== ENTRIES PROVIDED ==
(** * A shallow embedding of the download-task tracker

    Sources embedded here:
    - [app/models/schemas.py]            the request and task records,
    - [app/services/download_service.py] the task registry, the
      [ProgressReporter], [initiate_download_task], [perform_download]
      and [get_download_status],
    - [app/api/v1/endpoints/downloads.py] the [start_download] and
      [get_downloaded_file] handlers.

    Conventions.  A Python [str] is the [string] of the bytes of its
    UTF-8 encoding; [Optional[T]] is [option T]; a Python [float] is a
    binary64 [float]; the dictionary [download_tasks] is a
    [gmap string DownloadTask.t].  Readings of
    [datetime.utcnow()] and of [uuid.uuid4()] are inputs of the operation
    that makes them.  The records of [download_tasks] are mutated in
    place through the key they are stored under, which is rendered as an
    update of the map at that key. *)

From Stdlib Require Import PrimFloat ZArith Ascii String Sorted.
From stdpp Require Import gmap strings list fin_maps.

Open Scope string_scope.

(** ** Python helpers on strings *)

(** Truthiness of an [Optional[str]]: [None] and the empty string are
    falsy. *)
Definition truthy (o : option string) : bool :=
  match o with
  | Some (String _ _) => true
  | _ => false
  end.

(** [s.rfind(c)], as an option (Python answers [-1] where this answers
    [None]). *)
Fixpoint rfind (c : ascii) (s : string) : option nat :=
  match s with
  | EmptyString => None
  | String a s' =>
      match rfind c s' with
      | Some i => Some (S i)
      | None => if Ascii.eqb a c then Some 0 else None
      end
  end.

Definition py_rfind (c : ascii) (s : string) : Z :=
  match rfind c s with
  | Some i => Z.of_nat i
  | None => (-1)%Z
  end.

(** The slice [s[n:]]. *)
Fixpoint drop_chars (n : nat) (s : string) : string :=
  match n, s with
  | O, _ => s
  | S _, EmptyString => EmptyString
  | S n', String _ s' => drop_chars n' s'
  end.

(** Does the string hold the character? *)
Fixpoint has_char (c : ascii) (s : string) : bool :=
  match s with
  | EmptyString => false
  | String a s' => Ascii.eqb a c || has_char c s'
  end.

Definition sep : ascii := "/"%char.

(** [posixpath.basename]: [i = p.rfind('/') + 1; return p[i:]]. *)
Definition basename (p : string) : string :=
  let i := (py_rfind sep p + 1)%Z in
  drop_chars (Z.to_nat i) p.

(** A POSIX path is absolute when it starts with the separator. *)
Definition isabs (p : string) : bool :=
  match p with
  | String a _ => Ascii.eqb a sep
  | EmptyString => false
  end.

(** ** The schemas of [app/models/schemas.py] *)

Definition datetime := Z.

Module DownloadRequest.
Record t := mk {
  url : string;
  format : option string;
  quality : option string;
  browserForCookies : option string;
  proxy : option string;
}.
End DownloadRequest.

Module Progress.
Record t := mk {
  percent : float;
  eta : string;
  speed : string;
  status_message : string;
}.
End Progress.

Module FormatInfo.
Record t := mk {
  format_id : option string;
  ext : option string;
  resolution : option string;
  vcodec : option string;
  acodec : option string;
  description : option string;
  filesize : option float;
}.
End FormatInfo.

Module MediaInfo.
Record t := mk {
  title : option string;
  id : option string;
  thumbnail : option string;
  duration : option Z;
  uploader : option string;
  extractor : option string;
  available_formats : list FormatInfo.t;
  webpage_url : option string;
  is_playlist : option bool;
  playlist_count : option Z;
}.
End MediaInfo.

Module DownloadTask.
Record t := mk {
  id : string;
  url : string;
  format : option string;
  quality : option string;
  browser : option string;
  status : string;
  progress : Progress.t;
  info : option MediaInfo.t;
  filepath : option string;
  error : option string;
  startTime : datetime;
  endTime : option datetime;
}.
(** [true] in the first component: the loop was left by [return]. *)
Fixpoint record_bins_loop (items : list (PyObject * PyObject))
    (err : as_error) (static_pool : as_static_pool) (rec : as_record)
    (ret_val : bool) (serializer_type : Z)
  : bool * as_error * as_static_pool * as_record :=
  match items with
  | [] => (false, err, static_pool, rec)
  | (key, value) :: tl =>
      match record_bin_step err static_pool rec ret_val serializer_type
              key value with
      | Step_return err static_pool rec => (true, err, static_pool, rec)
      | Step_break err static_pool rec => (false, err, static_pool, rec)
      | Step_next err static_pool rec ret_val =>
          record_bins_loop tl err static_pool rec ret_val serializer_type
      end
  end.

(** One metadata entry of [pyobject_to_record]: the value is cast to the
    field's width and stored, and the error is raised only when the stored
    value is the all-ones pattern, an exception is pending and that
    exception is an [OverflowError].  [pending] is the interpreter's error
    indicator, which a later successful call does not clear. *)
Definition record_meta_field (width : Z) (not_int_msg : string)
    (err : as_error) (pending : option PyExc) (py_v : PyObject)
  : as_error * option PyExc * option Z :=
  let store (r : Z * option PyExc) :=
    let pending := match snd r with Some e => Some e | None => pending end in
    let stored := to_unsigned width (fst r) in
    if (stored =? to_unsigned width (-1)) && PyErr_Occurred pending
       && PyErr_ExceptionMatches pending PyExc_OverflowError
    then (as_error_update err AEROSPIKE_ERR_PARAM
            "integer value exceeds sys.maxsize", pending, Some stored)
    else (err, pending, Some stored) in
  if PyInt_Check py_v then store (PyInt_AsLong py_v)
  else if PyLong_Check py_v then store (PyLong_AsLongLong py_v)
  else (as_error_update err AEROSPIKE_ERR_PARAM not_int_msg, pending, None).

Definition record_meta (err : as_error) (rec : as_record)
    (py_meta : option PyObject) : as_error * as_record :=
  match py_meta with
  | None => (err, rec)
  | Some Py_None => (err, rec)
  | Some py_meta =>
      if negb (PyDict_Check py_meta) then
        (as_error_update err AEROSPIKE_ERR_PARAM "meta must be a dictionary",
         rec)
      else
        let py_gen := PyDict_GetItemString py_meta "gen" in
        let py_ttl := PyDict_GetItemString py_meta "ttl" in
        let '(err, pending, rec) :=
          match py_ttl with
          | Some py_ttl =>
              let '(err, pending, v) :=
                record_meta_field 32 "TTL should be an int or long"
                  err None py_ttl in
              (err, pending,
               match v with Some t => set_ttl rec t | None => rec end)
          | None => (err, None, rec)
          end in
        match py_gen with
        | Some py_gen =>
            let '(err, _, v) :=
              record_meta_field 16 "Generation should be an int or long"
                err pending py_gen in
            (err, match v with Some g => set_gen rec g | None => rec end)
        | None => (err, rec)
        end
  end.

(** The result tells what the caller's [rec] holds on return. *)
Definition pyobject_to_record (err : as_error) (py_rec : option PyObject)
    (py_meta : option PyObject) (serializer_type : Z)
    (static_pool : as_static_pool)
  : as_error * as_static_pool * owned as_record :=
  let err := as_error_reset err in
  match py_rec with
  | None =>
      (as_error_update err AEROSPIKE_ERR_CLIENT "record is null",
       static_pool, Untouched)
  | Some py_rec =>
      if PyDict_Check py_rec then
        let size := PyDict_Size py_rec in
        let rec := as_record_init size in
        let '(returned, err, static_pool, rec) :=
          record_bins_loop (dict_items py_rec) err static_pool rec false
            serializer_type in
        if returned then (err, static_pool, Live rec)
        else
          let '(err, rec) := record_meta err rec py_meta in
          if negb (is_ok err) then (err, static_pool, Destroyed)
                                        (* as_record_destroy(rec) *)
          else (err, static_pool, Live rec)
      else
        (as_error_update err AEROSPIKE_ERR_PARAM
           "Record should be passed as bin-value pair", static_pool, Untouched)
  end.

== ASSIGNMENT ==
Could you restate, word for word, the lines above from the one with "(err : as_error) (static_pool" to the one with "match py_meta with", both included?

== SOLUTION BELOW ==
    (err : as_error) (static_pool : as_static_pool) (rec : as_record)
    (ret_val : bool) (serializer_type : Z)
  : bool * as_error * as_static_pool * as_record :=
  match items with
  | [] => (false, err, static_pool, rec)
  | (key, value) :: tl =>
      match record_bin_step err static_pool rec ret_val serializer_type
              key value with
      | Step_return err static_pool rec => (true, err, static_pool, rec)
      | Step_break err static_pool rec => (false, err, static_pool, rec)
      | Step_next err static_pool rec ret_val =>
          record_bins_loop tl err static_pool rec ret_val serializer_type
      end
  end.

(** One metadata entry of [pyobject_to_record]: the value is cast to the
    field's width and stored, and the error is raised only when the stored
    value is the all-ones pattern, an exception is pending and that
    exception is an [OverflowError].  [pending] is the interpreter's error
    indicator, which a later successful call does not clear. *)
Definition record_meta_field (width : Z) (not_int_msg : string)
    (err : as_error) (pending : option PyExc) (py_v : PyObject)
  : as_error * option PyExc * option Z :=
  let store (r : Z * option PyExc) :=
    let pending := match snd r with Some e => Some e | None => pending end in
    let stored := to_unsigned width (fst r) in
    if (stored =? to_unsigned width (-1)) && PyErr_Occurred pending
       && PyErr_ExceptionMatches pending PyExc_OverflowError
    then (as_error_update err AEROSPIKE_ERR_PARAM
            "integer value exceeds sys.maxsize", pending, Some stored)
    else (err, pending, Some stored) in
  if PyInt_Check py_v then store (PyInt_AsLong py_v)
  else if PyLong_Check py_v then store (PyLong_AsLongLong py_v)
  else (as_error_update err AEROSPIKE_ERR_PARAM not_int_msg, pending, None).

Definition record_meta (err : as_error) (rec : as_record)
    (py_meta : option PyObject) : as_error * as_record :=
  match py_meta with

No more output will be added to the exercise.